Tudo ressoa sóbrio e não há espaço para planificar a noite. (Uma gaita me chama lá fora e, eu que pensei que a noite estava no casulo...)


¨Me deito em minha cama de névoas, aguardo ser engolida pelos sonhos.¨


De fato, não foi assim.

¨Bença¨ irmandade!


¨É bom te ter aqui.¨


Vim e vou preparada par dar colo, entendi e senti que não obstante da minha força, também preciso de um.

De todas as casas, nas suas estarei. Na minha não há comodidade, não com o vazio que preencho com minhas palavras, pinturas, melodias e intenções.

Se eu regar uns e outros em auroras que não exigem ¨soledad¨, pois aí sim minha casa será, minha, sua, nossa.

Amor, penas e pernas:


¨Me de um muito mais disso, se puder. ¨


Vôo amanhecida, um estado sublime circula em minhas veias, é sério, é quieto, sabido e contemplando, é calmo, mas se esculacha na risada se puder.


¨Bora viver a vida!!¨


Assim fui recebida no portal onde me encontro:


- Bem vinda! Você, como nós, é mais uma de nós.


De repente acontece.

Olho para o céu, cerro as pestanas, vento bate calado e frio, luzes dilatam nas dimensões não vistas, o queixo se eleva, os braços se abrem; tudo numa sincronia leve, leve.

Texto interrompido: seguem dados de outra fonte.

(** C25 (functional).  When the factor divides the number of frames, the
    last output frame of every item is [W] of padding alone, whatever the
    input holds, and an item of full length [T] is reported with that
    frame included: its new length is [T // F + 1]. *)
Theorem StackingSubsampling_forward_data_padding
    W F O self x B T H lengths i :
  StackingSubsampling_init (Z.of_nat F) (Z.of_nat H) (Z.of_nat O) = Ok self →
  (0 < F)%nat → t_shape x = shape3 B T H → tensor_wf x →
  (∀ v, length (W v) = O) → (i < B)%nat → (T mod F = 0)%nat →
  lengths !! i = Some (Z.of_nat T) →
  ∃ y ls,
    StackingSubsampling_forward_data zero self W x lengths = Ok (y, ls)
    ∧ frame y i (T / F) = W (replicate (F * H) zero)
    ∧ ls !! i = Some (Z.of_nat (T / F + 1)).
Proof.
  intros Hinit HF Hs Hwf HW Hi Hmod Hl. stacking_init Hinit.
  destruct (frames_item x B T H i) as (fs & Hfs & HfsT & _); [done..|].
  destruct (forward_data_stacked zero W F O x B T H lengths i fs (T / F)
              (replicate (F * H) zero)) as (y & Hy & Hframe); [done..| |].
  { rewrite <-HfsT. apply stack_item_last; [done|by rewrite HfsT]. }
  eexists y, _. split; [done|]. split; [done|].
  rewrite list_lookup_fmap, Hl. simpl.
  by rewrite stacked_length_full, stacked_time_nat by lia.
Qed.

Naturalmente, o sorriso é estampado no rosto:


¨Tudo o que me escuta, me entende e me sente é o que quer que seja que se dá a este instante.¨


Agradeço.


- Brisa, leve esse doce momento aos olhos de quem sente, atravesse os mares, afinal, ...¨coisa boa brisa eleva...¨

3 de janeiro de 2010

A quém se chama ¨ piegas ¨


O que fazer do tempo com ou pouco tempo..?

O tempo que desdobra

Sobra

Passa rápido divagando

Fatias do espaço

Planos contra feitos

Seios

Mãe d água

Eu sei, eu sei, eu sei

A janela engana cinza

O céu admirado canta

Em coro, cores, cortejando o dia

A manhã do amanhã, hoje

Eu paro e penso

Venço, tento

E se todos estivessem aqui?

Porque estão, vivem em mim

Cada sorriso, sentido

Cada lampejo, trovoada

A chuva molhada é vazio que cabe honesto

Pra onde vai o vento que atravessa o meu momento...

Luzes

Eu preciso (re)nascer

Das gotas um coração

Na medida

Um irmão

Um afago

De colo hormonal

Seu deleite

Estou pura

2 de janeiro de 2010

Na fila

Na minha cama sexo tolo

Na minha cama homens

Nenhuma razão

E o conforto nulo de tempestade na solidão


¨Saia daqui!¨

Te trato com amor...

Mas você não é ele; triste

Mas ainda é um alguém

Trato com amor...


Esperei, esperei e nada mudou

Que fazer agora?

Tudo parece tão sem graça

Quero sair mas não consigo


- Com licença: Você poderia abrir essa janela por favor? Eu gostaria que entrasse algum tipo de ar que eu possa respirar ...!


Estou no meu palácio ilhado

Não sei qual é o próximo passo

Hoje, tudo o que eu quero são abraços

Por favor me ame, me abrace, me trate bem, me esprema viva

Quero engolir o que possa do amor e não viver para nada mais.